The purpose of the Header section is to declare properties and parameters for the CAM process to reference. The purpose of the AssemblyStructure section is to capture the required content structure or structures that are needed for the particular business information exchange.

Once the assembly structure(s) have been defined, then the next step is to define the context rules that apply to that content. The technique used is to identify a part of the structure by pointing to it using an XPath target locator reference, and then also applying an assertion using one of the structure predicates provided for that purpose.

There are two sections to these business context rules, default rules normally apply, and conditional rules that only apply if a particular rule block evaluates to true. Rules are expressed using XPath 2.0 syntax along with an additional set of structure predicates that CAM provides that simplify the control over the structure and its information content model.

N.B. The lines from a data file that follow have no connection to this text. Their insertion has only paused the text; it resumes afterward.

(* ===== verification/DiagnosticsThms.v ===== *)
(** The properties of the diagnostics: levels, counters, the text of an error,
    and the life cycle. *)

From S2P Require Import Prelude Diagnostics.

(** ** The chain of sources *)

(** The errors below an error, outermost first. *)
Fixpoint causes_of (what : string) (cs : list string) : list error :=
  match cs with
  | [] => []
  | c :: cs' => External c cs' :: causes_of c cs'
  end.
Fixpoint sources (e : error) : list error :=
  match e with
  | External what cs => causes_of what cs
  | ErrorContext _ source => source :: sources source
  | _ => []
  end.

Lemma successors_external fuel what cs :
  (length cs <= fuel)%nat ->
  successors fuel (error_source (External what cs)) = causes_of what cs.
Proof.
  revert fuel what. induction cs as [|c cs IH]; intros fuel what Hf; [by destruct fuel|].
  destruct fuel as [|fuel]; simpl in Hf; [lia|]. cbn [error_source successors causes_of].
  f_equal. apply IH. lia.
Qed.

(** The fuel is enough for the whole chain. *)
Lemma successors_sources fuel e :
  (error_depth e <= fuel)%nat -> successors fuel (error_source e) = sources e.
Proof.
  revert fuel. induction e as [fmt args| | |what cs|context e IH]; intros fuel Hf;
    try (by destruct fuel).
  - by apply successors_external.
  - destruct fuel as [|fuel]; simpl in Hf; [lia|]. cbn [error_source successors sources].
    f_equal. apply IH. lia.
Qed.

Section Properties.
(** The text of an error names the error and every error below it, in
    order. *)
Lemma format_error_chain (e : error) :
  format_error e =
    foldl (fun s source => s +:+ ": " +:+ error_display source)%string
      (error_display e) (sources e).
Proof. unfold format_error. by rewrite successors_sources. Qed.

(** A level survives its integer encoding, and an event is written exactly
    when its level is at least the minimum: with the minimum at [ERROR], debug
    events and counters cost nothing and change nothing; errors are always
    written. *)
Lemma levels_filter (l : Level) (g : Globals) (err : error) (msg field : string)
    (grp : group) :
  Level_from_usize (Level_to_usize l) = l /\
  let g := MinLevel_set l g in
  MinLevel_get g = l /\
  (l = LError -> emit msg g = g /\ emit_debug_err err msg g = g /\
     increment grp field g = g /\ emit_metrics g = g) /\
  (l = LDebug ->
     stderr (emit msg g) = stderr g ++ [mkEvent "DEBUG" None msg None] /\
     stderr (emit_debug_err err msg g)
       = stderr g ++ [mkEvent "DEBUG" (Some (format_error err)) msg None]) /\
  stderr (emit_err err msg g)
    = stderr g ++ [mkEvent "ERROR" (Some (format_error err)) msg None].
Proof. by destruct l. Qed.

(** C35: no count is lost between two reports: a report carries the counts
    since the last one and starts again from zero, and a counter grows by one
    for each increment of its own field and is left alone by any other. *)
Theorem metrics_report (g : Globals) :
  MinLevel_includes LDebug g = true ->
  (forall grp f grp' f' c, counter_of grp f g = Some c ->
     counter_of grp f (increment grp' f' g) =
       Some (if bool_decide (grp = grp') && bool_decide (f = f')
             then wrapping_add u64_modulus c 1 else c)) /\
  (exists r p s,
     stderr (emit_metrics g) =
       stderr g ++ [mkEvent "DEBUG" None "Collected GELF server metrics" (Some (r, p, s))] /\
     (forall f, r !! f = counter_of GReceive f g /\ p !! f = counter_of GProcess f g /\
        s !! f = counter_of GServer f g)) /\
  (forall grp f c, counter_of grp f g = Some c ->
     counter_of grp f (emit_metrics g) = Some 0%Z).
Proof.
  intros Hd. split; [|split].
  - intros grp f grp' f' c Hc. rewrite counter_of_increment, Hd, Hc. simpl.
    by destruct (bool_decide _ && bool_decide _).
  - unfold emit_metrics. rewrite Hd. eexists _, _, _. split; [done|].
    intros f. unfold counter_of. simpl. by rewrite !lookup_metrics.
  - intros grp f c. unfold emit_metrics, counter_of. rewrite Hd.
    destruct grp; simpl; intros Hc; by rewrite Metrics_load_reset, Hc.
Qed.

(** C36: diagnostics are initialised at most once until they are stopped;
    stopping them takes the last report exactly when there is a metrics
    thread, that is when debug events are on. *)
Theorem diagnostics_lifecycle (config : Config) (g : Globals) :
  DIAGNOSTICS g = None ->
  exists g1,
    init config g = (Ok tt, g1) /\
    MinLevel_get g1 = min_level config /\
    (exists w, init config g1 = (Panic w, g1)) /\
    stop g1 =
      (Ok tt, set_diagnostics None (if decide (min_level config = LDebug)
                                    then emit_metrics g1 else g1)) /\
    stop (set_diagnostics None g1) = (Ok tt, set_diagnostics None g1).
Proof.
  intros Hd. unfold init, m_bind, m_get. rewrite Hd. destruct config as [ms []];
    (eexists; split; [reflexivity|]; split; [done|]; split; [by eexists|]; split; done).
Qed.
End Properties.

Section Witnesses.
Lemma metrics_report_witness :
  counter_of GServer "receive_ok" (increment GServer "receive_ok" Globals_initial) = Some 1%Z.
Proof. apply (proj1 (metrics_report Globals_initial eq_refl) GServer "receive_ok"%string
  GServer "receive_ok"%string 0%Z eq_refl). Defined.

Lemma diagnostics_lifecycle_witness :
  exists g1, init Config_default Globals_initial = (Ok tt, g1) /\
    exists w, init Config_default g1 = (Panic w, g1).
Proof.
  destruct (diagnostics_lifecycle Config_default Globals_initial eq_refl)
    as (g1 & E & _ & E2 & _). by exists g1.
Defined.
End Witnesses.
Lemma gc_overflow_kept g :
  gelf_inv g ->
  gelf_inv (gc_overflow g) /\ next_stamp (gc_overflow g) = next_stamp g
  /\ pending (gc_overflow g) ⊆ pending g.
Proof.
  intros Hg. split; [by apply gc_overflow_inv|]. split; [apply gc_overflow_frame|].
  unfold gc_overflow. destruct (over_capacity g); [apply map_empty_subseteq|done].
Qed.

Lemma push_err now_ts h c g gl e :
  (push now_ts h c (mkRx g gl)).1 = Err e -> rx_gelf (push now_ts h c (mkRx g gl)).2 = g.
Proof.
  rewrite push_eq. destruct (pending g !! header_id h) as [[chunks arrival]|].
  - destruct (negb _); [done|]. destruct (Chunks_is_complete _); [|done].
    unfold Message_chunked. by destruct (_ =? _)%nat.
  - by destruct (duration_since _ _).
Qed.

Lemma decode_err_kept now_gc now_ts src g gl e :
  gelf_inv g -> (decode now_gc now_ts src (mkRx g gl)).1 = Err e ->
  let g' := rx_gelf (decode now_gc now_ts src (mkRx g gl)).2 in
  gelf_inv g' /\ next_stamp g' = next_stamp g /\ pending g' ⊆ pending g.
Proof.
  intros Hg. cbv zeta. rewrite decode_eq. case_decide; [|done].
  rewrite chunked_eq. destruct (gc_since now_gc g) as [since|e'|w];
    [|intros _; by apply gc_overflow_kept..].
  pose proof (gc_kept since g Hg) as Hk. cbv zeta in Hk. unfold dispatch.
  destruct (ChunkHeader_get src) as [[h|e'|w] payload]; [|intros _; exact Hk..].
  destruct (_ && _); [intros _; exact Hk|]. destruct (_ <? _)%Z; [intros _; exact Hk|].
  intros Hp. by rewrite (push_err _ _ _ _ _ _ Hp).
Qed.

(** ** Reachable receivers *)

(** A datagram with the clock readings its [decode] makes. *)
Record datagram := mkDatagram { dg_gc : SystemTime; dg_ts : SystemTime; dg_src : Bytes }.

(** The receiver run over datagrams: the results, in order, and the end state. *)
Fixpoint decode_all (evs : list datagram) (s : Rx) : list (res (option Message)) * Rx :=
  match evs with
  | [] => ([], s)
  | ev :: evs' =>
      let '(r, s') := decode (dg_gc ev) (dg_ts ev) (dg_src ev) s in
      let '(rs, s'') := decode_all evs' s' in
      (r :: rs, s'')
  end.

Lemma decode_all_app evs1 evs2 s :
  decode_all (evs1 ++ evs2) s =
    let '(rs1, s1) := decode_all evs1 s in
    let '(rs2, s2) := decode_all evs2 s1 in
    (rs1 ++ rs2, s2).
Proof.
  revert s. induction evs1 as [|ev evs1 IH]; intros s; simpl.
  - by destruct (decode_all evs2 s).
  - destruct (decode _ _ _ s) as [r s1]. rewrite IH.
    destruct (decode_all evs1 s1) as [rs1 s2]. by destruct (decode_all evs2 s2).
Qed.

Lemma decode_all_step evs g gl :
  gelf_inv g -> (next_stamp g + Z.of_nat (length evs) < u64_modulus)%Z ->
  let g' := rx_gelf (decode_all evs (mkRx g gl)).2 in
  gelf_inv g' /\ config g' = config g
  /\ (next_stamp g' <= next_stamp g + Z.of_nat (length evs))%Z.
Proof.
  revert g gl. induction evs as [|ev evs IH]; intros g gl Hg Hn; simpl in *.
  - auto with lia.
  - destruct (decode_step (dg_gc ev) (dg_ts ev) (dg_src ev) g gl) as (Hg1 & Hc1 & Hn1);
      [done|lia|].
    destruct (decode _ _ _ _) as [r [g1 gl1]]. simpl in Hg1, Hc1, Hn1.
    destruct (IH g1 gl1) as (Hg2 & Hc2 & Hn2); [done|lia|].
    destruct (decode_all evs _) as [rs s2]. simpl in *.
    split; [done|]. split; [congruence|lia].
Qed.
End DecodeInv.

CAM function predicates include:
excludeAttribute(), useAttribute()
excludeElement(), useChoice()
excludeTree(), useElement()
makeOptional(), useTree()
makeMandatory(), useAttributeByID()
makeRepeatable(), useChoiceByID()
setChoice(), useElementByID()
setId(), useTreeByID()
setLength(), startBlock()
setLimit(), endBlock()
setValue(), checkCondition()
setDateMask(), makeRecursive()
setStringMask(), setUID()
setNumberMask(), restrictValues()
datatype() or setDataType(), restrictValuesByUID()
setRequired(), orderChildren()
allowNulls(), setDefault()
setNumberRange()

The Extension section then allows for the definition of miscellaneous items such as code list values.

For more details on the CAM template approach see the formal OASIS standard specification OASIS CAM v1.1 standard

=== Canonical XML dictionaries ===
The CAM specification is being extended to include canonical XML dictionaries to support Content Assembly using blueprint templates and xslt expander tools. Examples of these include NIEM domain dictionaries and OASIS EDXL and EML dictionaries. For overview of these capabilities see OASIS CAM Blueprints and Dictionaries Quick Guide

=== Schema models ===
The CAM template format also supports the generation of structure component models such as UML/XMI and mind maps. This is achieved via a xslt transformation that renders the CAM template structure, rules and documentation components into the XMI or MM model formats.